[RECORDS TO USE]

────

(* ===== verification/Bitmap.v ===== *)
(** * The occupancy bitmap of the dense book

    [set_occupied]/[clear_occupied] keep one bit per price level in 64-bit
    words; [find_best] scans the words for the highest or lowest set bit.  The
    lemmas here read a bitmap as the predicate [occupied] on levels. *)

From S2P Require Import Prelude BookTypes DenseBook.
Import DensePriceOrderBook.

Definition occupied (bm : list Z) (lv : Z) : bool :=
  Z.testbit bm.[Z.shiftr lv 6] (Z.land lv 63).

Definition words_ok (bm : list Z) : Prop := forall w, 0 <= w < alen bm -> 0 <= bm.[w] < 2 ^ 64.

Lemma word_index lv : Z.shiftr lv 6 = lv / 64.
Proof. by rewrite Z.shiftr_div_pow2. Qed.

Lemma bit_index lv : Z.land lv 63 = lv mod 64.
Proof. change 63 with (2 ^ 6 - 1). by rewrite land_mask. Qed.

Lemma testbit_one j i : 0 <= j < 64 -> 0 <= i -> Z.testbit (u64 (Z.shiftl 1 j)) i = (i =? j).
Proof.
  intros Hj Hi. rewrite Z.shiftl_1_l, wrap_small.
  - rewrite Z.pow2_bits_eqb by lia. apply Z.eqb_sym.
  - split; [by apply Z.pow_nonneg|]. apply Z.pow_lt_mono_r; lia.
Qed.

Lemma testbit_not_one j i :
  0 <= j < 64 -> 0 <= i < 64 ->
  Z.testbit (u64 (Z.lnot (u64 (Z.shiftl 1 j)))) i = negb (i =? j).
Proof.
  intros Hj Hi. unfold wrap at 1. rewrite Z.mod_pow2_bits_low by lia.
  rewrite Z.lnot_spec by lia. by rewrite testbit_one by lia.
Qed.

Lemma set_bit_length bm lv : alen (set_bit bm lv) = alen bm.
Proof. apply alen_aset. Qed.

Lemma clear_bit_length bm lv : alen (clear_bit bm lv) = alen bm.
Proof. apply alen_aset. Qed.

Lemma same_level x y : 0 <= x -> 0 <= y -> x / 64 = y / 64 -> (x mod 64 =? y mod 64) = (x =? y).
Proof.
  intros. pose proof (Z.div_mod x 64). pose proof (Z.div_mod y 64).
  destruct (Z.eqb_spec (x mod 64) (y mod 64)), (Z.eqb_spec x y); lia.
Qed.

Section update.
Context (bm : list Z) (lv x : Z) (Hlv : 0 <= lv < 64 * alen bm) (Hx : 0 <= x < 64 * alen bm).

Lemma occupied_set_bit : occupied (set_bit bm lv) x = (x =? lv) || occupied bm x.
Proof.
  unfold occupied, set_bit. rewrite !word_index, !bit_index.
  pose proof (Z.mod_pos_bound x 64). pose proof (Z.mod_pos_bound lv 64).
  assert (0 <= lv / 64 < alen bm) by (split; [apply Z.div_pos; lia|apply Z.div_lt_upper_bound; lia]).
  assert (0 <= x / 64) by (apply Z.div_pos; lia).
  rewrite aget_aset by lia. case_decide as E.
  - rewrite Z.lor_spec, testbit_one by lia. rewrite E, orb_comm. f_equal.
    apply same_level; lia.
  - destruct (Z.eqb_spec x lv); [by subst|done].
Qed.

Lemma occupied_clear_bit : occupied (clear_bit bm lv) x = negb (x =? lv) && occupied bm x.
Proof.
  unfold occupied, clear_bit. rewrite !word_index, !bit_index.
  pose proof (Z.mod_pos_bound x 64). pose proof (Z.mod_pos_bound lv 64).
  assert (0 <= lv / 64 < alen bm) by (split; [apply Z.div_pos; lia|apply Z.div_lt_upper_bound; lia]).
  assert (0 <= x / 64) by (apply Z.div_pos; lia).
  rewrite aget_aset by lia. case_decide as E.
  - rewrite Z.land_spec, testbit_not_one by lia. rewrite E, andb_comm. f_equal. f_equal.
    apply same_level; lia.
  - destruct (Z.eqb_spec x lv); [by subst|done].
Qed.

End update.

Lemma set_bit_words bm lv : 0 <= lv -> words_ok bm -> words_ok (set_bit bm lv).
Proof.
  intros Hlv Hok w Hw. unfold set_bit in *. rewrite alen_aset in Hw.
  rewrite word_index, bit_index. assert (0 <= lv / 64) by (apply Z.div_pos; lia).
  destruct (decide (lv / 64 = w)) as [->|]; [|rewrite aget_aset_ne by lia; auto].
  rewrite aget_aset_eq by done. pose proof (Z.mod_pos_bound lv 64).
  pose proof (wrap_bounds 64 (Z.shiftl 1 (lv mod 64))).
  destruct (Hok w Hw) as [Hw1 Hw2]. split; [apply Z.lor_nonneg; lia|].
  assert (forall z, 0 <= z < 2 ^ 64 -> z = z mod 2 ^ 64) as Hmod
    by (intros; by rewrite Z.mod_small).
  rewrite (Hmod bm.[w]), (Hmod (u64 _)) by lia.
  rewrite <- !Z.land_ones, <- Z.land_lor_distr_l, Z.land_ones by lia.
  by apply Z.mod_pos_bound.
Qed.

Lemma clear_bit_words bm lv : 0 <= lv -> words_ok bm -> words_ok (clear_bit bm lv).
Proof.
  intros Hlv Hok w Hw. unfold clear_bit in *. rewrite alen_aset in Hw.
  rewrite word_index, bit_index. assert (0 <= lv / 64) by (apply Z.div_pos; lia).
  destruct (decide (lv / 64 = w)) as [->|]; [|rewrite aget_aset_ne by lia; auto].
  rewrite aget_aset_eq by done. destruct (Hok w Hw) as [Hw1 Hw2].
  split; [apply Z.land_nonneg; lia|].
  rewrite <- (Z.mod_small bm.[w] (2 ^ 64)) by lia.
  rewrite <- Z.land_ones, <- Z.land_assoc, (Z.land_comm (Z.ones 64)), Z.land_assoc, Z.land_ones by lia.
  by apply Z.mod_pos_bound.
Qed.

(** ** Bits of one word *)

Lemma highest_bit_loop_spec fuel bits index :
  0 < bits < 2 ^ Z.of_nat fuel -> highest_bit_loop fuel bits index = index + Z.log2 bits.
Proof.
  revert bits index. induction fuel as [|fuel IH]; intros bits index Hb; [simpl in Hb; lia|].
  cbn [highest_bit_loop]. cbn zeta.
  assert (Z.shiftr bits 1 = bits / 2) as Hs by by rewrite Z.shiftr_div_pow2.
  assert (2 ^ Z.of_nat (S fuel) = 2 * 2 ^ Z.of_nat fuel) as Hp.
  { rewrite Nat2Z.inj_succ, Z.pow_succ_r; lia. }
  destruct (Z.eqb_spec (Z.shiftr bits 1) 0) as [E|E].
  - assert (bits = 1) as -> by dlia. simpl. lia.
  - rewrite IH by dlia. rewrite Z.log2_shiftr by lia.
    assert (1 <= Z.log2 bits) by (apply Z.log2_le_pow2; dlia). lia.
Qed.

Lemma highest_bit_spec bits : 0 < bits < 2 ^ 64 -> highest_bit bits = Z.log2 bits.
Proof. intros. unfold highest_bit. by rewrite highest_bit_loop_spec. Qed.

Lemma lowest_bit_loop_spec fuel bits index :
  0 < bits < 2 ^ Z.of_nat fuel ->
  exists r, lowest_bit_loop fuel bits index = index + r /\ 0 <= r < Z.of_nat fuel /\
    Z.testbit bits r = true /\ forall i, 0 <= i < r -> Z.testbit bits i = false.
Proof.
  revert bits index. induction fuel as [|fuel IH]; intros bits index Hb; [simpl in Hb; lia|].
  cbn [lowest_bit_loop].
  assert (Z.land bits 1 = Z.b2z (Z.testbit bits 0)) as Hl.
  { change 1 with (2 ^ 1 - 1). rewrite land_mask, <- Z.bit0_mod by lia. done. }
  rewrite Hl. destruct (Z.testbit bits 0) eqn:E; simpl.
  - exists 0. split_and!; auto; lia.
  - assert (2 ^ Z.of_nat (S fuel) = 2 * 2 ^ Z.of_nat fuel) as Hp.
    { rewrite Nat2Z.inj_succ, Z.pow_succ_r; lia. }
    assert (Z.shiftr bits 1 = bits / 2) as Hs by by rewrite Z.shiftr_div_pow2.
    assert (bits <> 1) by (intros ->; done).
    destruct (IH (Z.shiftr bits 1) (index + 1)) as (r & -> & Hr & Ht & Hlow); [dlia|].
    exists (r + 1). rewrite Z.shiftr_spec in Ht by lia. split_and!; [lia..|done|].
    intros i Hi. destruct (decide (i = 0)) as [->|]; [done|].
    specialize (Hlow (i - 1) ltac:(lia)). rewrite Z.shiftr_spec in Hlow by lia.
    by replace (i - 1 + 1) with i in Hlow by lia.
Qed.

Lemma lowest_bit_spec bits :
  0 < bits < 2 ^ 64 ->
  0 <= lowest_bit bits < 64 /\ Z.testbit bits (lowest_bit bits) = true /\
  forall i, 0 <= i < lowest_bit bits -> Z.testbit bits i = false.
Proof.
  intros Hb. destruct (lowest_bit_loop_spec 64 bits 0 Hb) as (r & Hr & ? & ? & ?).
  unfold lowest_bit. by rewrite Hr, Z.add_0_l.
Qed.

(** ** find_best *)

Lemma occupied_word bm w i : 0 <= i < 64 -> occupied bm (w * 64 + i) = Z.testbit bm.[w] i.
Proof.
  intros. unfold occupied. rewrite word_index, bit_index.
  rewrite Z.div_add_l, Z.div_small, Z.add_0_r by lia.
  by rewrite Z.add_comm, Z.mod_add, Z.mod_small by lia.
Qed.

Lemma empty_word bm w lv : bm.[w] = 0 -> lv / 64 = w -> occupied bm lv = false.
Proof. intros Hw <-. unfold occupied. by rewrite word_index, Hw, Z.bits_0. Qed.

(** What a scan for the highest occupied level below [n] words returns. *)
Lemma find_highest_spec n bm :
  words_ok bm -> Z.of_nat n <= alen bm ->
  (find_highest n bm = kInvalid /\ forall x, 0 <= x < 64 * Z.of_nat n -> occupied bm x = false) \/
  (0 <= find_highest n bm < 64 * Z.of_nat n /\ occupied bm (find_highest n bm) = true /\
   forall x, find_highest n bm < x < 64 * Z.of_nat n -> occupied bm x = false).
Proof.
  intros Hok. induction n as [|n IH]; intros Hn; [left; split; [done|lia]|].
  cbn [find_highest]. set (w := Z.of_nat n) in *. cbn zeta.
  assert (forall x, 64 * w <= x < 64 * Z.of_nat (S n) -> x / 64 = w) as Hdiv by (intros; dlia).
  destruct (Z.eqb_spec bm.[w] 0) as [E|E]; cbn [negb].
  - destruct IH as [[-> Hnone]|(Hr & Ho & Hnone)]; [lia|left|right].
    + split; [done|]. intros x Hx. destruct (Z.lt_ge_cases x (64 * w)); [apply Hnone; lia|].
      apply (empty_word _ w); [done|]. apply Hdiv. lia.
    + split_and!; [lia|lia|done|]. intros x Hx.
      destruct (Z.lt_ge_cases x (64 * w)); [apply Hnone; lia|].
      apply (empty_word _ w); [done|]. apply Hdiv. lia.
  - right. assert (0 <= bm.[w] < 2 ^ 64) by (apply Hok; lia).
    rewrite highest_bit_spec by lia.
    assert (0 <= Z.log2 bm.[w] < 64) by (split; [apply Z.log2_nonneg|apply Z.log2_lt_pow2; lia]).
    split_and!; [lia|lia| |].
    + rewrite occupied_word by lia. apply Z.bit_log2. lia.
    + intros x Hx. replace x with (w * 64 + (x - w * 64)) by lia.
      rewrite occupied_word by lia. apply Z.bits_above_log2; lia.
Qed.

Lemma find_lowest_spec n w bm :
  words_ok bm -> 0 <= w -> w + Z.of_nat n <= alen bm ->
  (find_lowest n w bm = kInvalid /\
   forall x, 64 * w <= x < 64 * (w + Z.of_nat n) -> occupied bm x = false) \/
  (64 * w <= find_lowest n w bm < 64 * (w + Z.of_nat n) /\
   occupied bm (find_lowest n w bm) = true /\
   forall x, 64 * w <= x < find_lowest n w bm -> occupied bm x = false).
Proof.
  intros Hok. revert w. induction n as [|n IH]; intros w Hw Hn; [left; split; [done|lia]|].
  cbn [find_lowest]. cbn zeta.
  destruct (Z.eqb_spec bm.[w] 0) as [E|E]; cbn [negb].
  - destruct (IH (w + 1)) as [[-> Hnone]|(Hr & Ho & Hnone)]; [lia|lia|left|right].
    + split; [done|]. intros x Hx. destruct (Z.lt_ge_cases x (64 * (w + 1))); [|apply Hnone; lia].
      apply (empty_word _ w); [done|dlia].
    + split_and!; [lia|lia|done|]. intros x Hx.
      destruct (Z.lt_ge_cases x (64 * (w + 1))); [|apply Hnone; lia].
      apply (empty_word _ w); [done|dlia].
  - right. assert (0 <= bm.[w] < 2 ^ 64) by (apply Hok; lia).
    destruct (lowest_bit_spec bm.[w]) as (Hr & Ht & Hlow); [lia|].
    split_and!; [lia|lia| |].
    + by rewrite occupied_word by lia.
    + intros x Hx. replace x with (w * 64 + (x - w * 64)) by lia.
      rewrite occupied_word by lia. apply Hlow; lia.
Qed.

────

[TRY IT] Among the entries above, copy exactly only the lines starting with the one containing "Lemma set_bit_length bm" and going through the one containing "by (intros; by rewrite Z.mod_small).", both ends included.

[TASK SOLUTION]
Lemma set_bit_length bm lv : alen (set_bit bm lv) = alen bm.
Proof. apply alen_aset. Qed.

Lemma clear_bit_length bm lv : alen (clear_bit bm lv) = alen bm.
Proof. apply alen_aset. Qed.

Lemma same_level x y : 0 <= x -> 0 <= y -> x / 64 = y / 64 -> (x mod 64 =? y mod 64) = (x =? y).
Proof.
  intros. pose proof (Z.div_mod x 64). pose proof (Z.div_mod y 64).
  destruct (Z.eqb_spec (x mod 64) (y mod 64)), (Z.eqb_spec x y); lia.
Qed.

Section update.
Context (bm : list Z) (lv x : Z) (Hlv : 0 <= lv < 64 * alen bm) (Hx : 0 <= x < 64 * alen bm).

Lemma occupied_set_bit : occupied (set_bit bm lv) x = (x =? lv) || occupied bm x.
Proof.
  unfold occupied, set_bit. rewrite !word_index, !bit_index.
  pose proof (Z.mod_pos_bound x 64). pose proof (Z.mod_pos_bound lv 64).
  assert (0 <= lv / 64 < alen bm) by (split; [apply Z.div_pos; lia|apply Z.div_lt_upper_bound; lia]).
  assert (0 <= x / 64) by (apply Z.div_pos; lia).
  rewrite aget_aset by lia. case_decide as E.
  - rewrite Z.lor_spec, testbit_one by lia. rewrite E, orb_comm. f_equal.
    apply same_level; lia.
  - destruct (Z.eqb_spec x lv); [by subst|done].
Qed.

Lemma occupied_clear_bit : occupied (clear_bit bm lv) x = negb (x =? lv) && occupied bm x.
Proof.
  unfold occupied, clear_bit. rewrite !word_index, !bit_index.
  pose proof (Z.mod_pos_bound x 64). pose proof (Z.mod_pos_bound lv 64).
  assert (0 <= lv / 64 < alen bm) by (split; [apply Z.div_pos; lia|apply Z.div_lt_upper_bound; lia]).
  assert (0 <= x / 64) by (apply Z.div_pos; lia).
  rewrite aget_aset by lia. case_decide as E.
  - rewrite Z.land_spec, testbit_not_one by lia. rewrite E, andb_comm. f_equal. f_equal.
    apply same_level; lia.
  - destruct (Z.eqb_spec x lv); [by subst|done].
Qed.

End update.

Lemma set_bit_words bm lv : 0 <= lv -> words_ok bm -> words_ok (set_bit bm lv).
Proof.
  intros Hlv Hok w Hw. unfold set_bit in *. rewrite alen_aset in Hw.
  rewrite word_index, bit_index. assert (0 <= lv / 64) by (apply Z.div_pos; lia).
  destruct (decide (lv / 64 = w)) as [->|]; [|rewrite aget_aset_ne by lia; auto].
  rewrite aget_aset_eq by done. pose proof (Z.mod_pos_bound lv 64).
  pose proof (wrap_bounds 64 (Z.shiftl 1 (lv mod 64))).
  destruct (Hok w Hw) as [Hw1 Hw2]. split; [apply Z.lor_nonneg; lia|].
  assert (forall z, 0 <= z < 2 ^ 64 -> z = z mod 2 ^ 64) as Hmod
    by (intros; by rewrite Z.mod_small).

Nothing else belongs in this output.